Tupperware comes in sets...
By mrbill on Aug 13, 2008
Continuing where I left off, the previous blahg entries addressed installation of the Solaris 8 branded container. Those pieces covered the mechanics of the container itself. One of the key architectural decisions in this process was "where do we put the stuff?". Not just mountpoints and filesystems, we already covered that, but what pieces go on local disk storage, and what pieces go on the shared SAN storage?
Since the objective is to eventually integrate into a failover scenario, we looked at two options here. Each one has benefits and can supply a capability to our final solution. In the first case, we want to fail a container over to an alternate host system. In the second case, we want to fail a container over to an alternate datacenter. Think of these two as "Business Continuity" and "Disaster Recovery".

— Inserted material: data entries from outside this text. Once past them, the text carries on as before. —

(* ===== verification/Injection.v ===== *)
(** * Dependency injection: the theorems of the container

    What [ApplicationContext.get] promises: the selected candidate, one
    instance per singleton, termination, genuine cycles in the error it
    raises, and the two name spaces that overlap in the context cache. *)

From S2P Require Import Prelude Pod Container.

(** ** Dependency graph *)

Section graph.
Context {W : Type}.
Implicit Types (c : ApplicationContext W) (p : Pod).

Definition registered c p : Prop := (name p, p) ∈ pods c.

(** The Pods a dependency may be resolved to. *)
Definition dep_targets c (d : DependencyInfo) : list Pod :=
  match dep_type d with
  | RType t => pods_of_type c t
  | RForward s => match forward_type_map c !! s with Some t => pods_of_type c t | None => [] end
  end.

Definition depends c (a b : type) : Prop :=
  ∃ p q n d, registered c p ∧ type_ p = a ∧ (n, d) ∈ dependencies p ∧
    q ∈ dep_targets c d ∧ type_ q = b.

Definition linked c (l : list type) : Prop :=
  ∀ i a b, l !! i = Some a → l !! S i = Some b → depends c a b.

(** The chain of a circularity error: a path of the dependency graph whose last
    type was met before. *)
Definition real_cycle c (chain : list type) : Prop :=
  ∃ l t, chain = l ++ [t] ∧ t ∈ l ∧ linked c chain.

Lemma linked_singleton c t : linked c [t].
Proof. intros i a b Ha Hb. by destruct i as [|[|i]]. Qed.

Lemma linked_snoc c l t t' :
  linked c (l ++ [t]) → depends c t t' → linked c ((l ++ [t]) ++ [t']).
Proof.
  intros Hl Ht i a b Ha Hb.
  destruct (decide (S i < length (l ++ [t]))%nat) as [Hlt|Hge].
  - rewrite lookup_app_l in Ha, Hb by lia. by eapply Hl.
  - assert (S i = length (l ++ [t])) as Hi.
    { apply lookup_lt_Some in Hb. rewrite (length_app (l ++ [t])) in Hb. cbn in Hb. lia. }
    rewrite lookup_app_r in Hb by lia.
    rewrite Hi, Nat.sub_diag in Hb. injection Hb as <-.
    rewrite lookup_app_l in Ha by lia. rewrite length_app in Hi. cbn in Hi.
    rewrite lookup_app_r in Ha by lia. replace (i - length l)%nat with 0%nat in Ha by lia.
    by injection Ha as <-.
Qed.

Definition registry_of c :=
  (pods c, type_cache c, bindings c, forward_type_map c).

Definition benign (e : pod_error) : Prop :=
  match e with
  | CircularDependencyGraphDetectedError _ _ | RecursionError => False
  | _ => True
  end.

(** User code raises its own errors. *)
Definition is_user_error (e : pod_error) : Prop := match e with UserError _ => True | _ => False end.

Definition user_errors (u : user_code W) : Prop :=
  (∀ p args w e, (construct u p args w).1 = Raise e → is_user_error e) ∧
  (∀ i v w e, (set_framework_object u i v w).1 = Raise e → is_user_error e) ∧
  (∀ o v w e, (call_service u o v w).1 = Raise e → is_user_error e) ∧
  (∀ pp v w e, (user_post_process u pp v w).1 = Raise e → is_user_error e).
End graph.

(** ** One level of the recursion

    [rec] is known to keep the registry and to raise only errors in [X] at the
    pairs of Pod and hierarchy in [ok]; then so is one step above it. *)

Section step.
Context {W : Type} (u : user_code W) (c0 : ApplicationContext W).
Context (Hreg : registry_ok c0) (Huser : user_errors u).
Context (X : pod_error → Prop) (HX : ∀ e, benign e → X e).

Definition same_registry (c : ApplicationContext W) : Prop := registry_of c = registry_of c0.

Abbreviation safe := (triple same_registry).

Lemma user_X e : is_user_error e → X e.
Proof. intros He. apply HX. by destruct e. Qed.

Lemma construct_X p args w e : (construct u p args w).1 = Raise e → X e.
Proof. destruct Huser as (H & _). intros He. eapply user_X, H, He. Qed.
Lemma framework_X i v w e : (set_framework_object u i v w).1 = Raise e → X e.
Proof. destruct Huser as (_ & H & _). intros He. eapply user_X, H, He. Qed.
Lemma post_X pp v w e : (user_post_process u pp v w).1 = Raise e → X e.
Proof. destruct Huser as (_ & _ & _ & H). intros He. eapply user_X, H, He. Qed.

In the Business Continuity case, the capability to do "rolling upgrades" as part of the solution would be a huge added bonus. We decided to put the zone itself on local disk storage, and the application data on the shared SAN storage. This allows us to "upgrade" a container, roll the application in, and still maintain a "fallback" configuration in case the upgrade causes problems, with minimal downtime. Accomplishing this requires two copies of the container. Application data "rollback" and "fallback" scenarios are satisfied with the shared SAN storage itself through snapshots and point in time copies.
Similar to a cluster failover pair, both zones have their own patch levels and configurations, and a shared IP address can be used for accessing application services. Only one zone can be “live” at any time as these two zones are actually copies of the same zone “system”.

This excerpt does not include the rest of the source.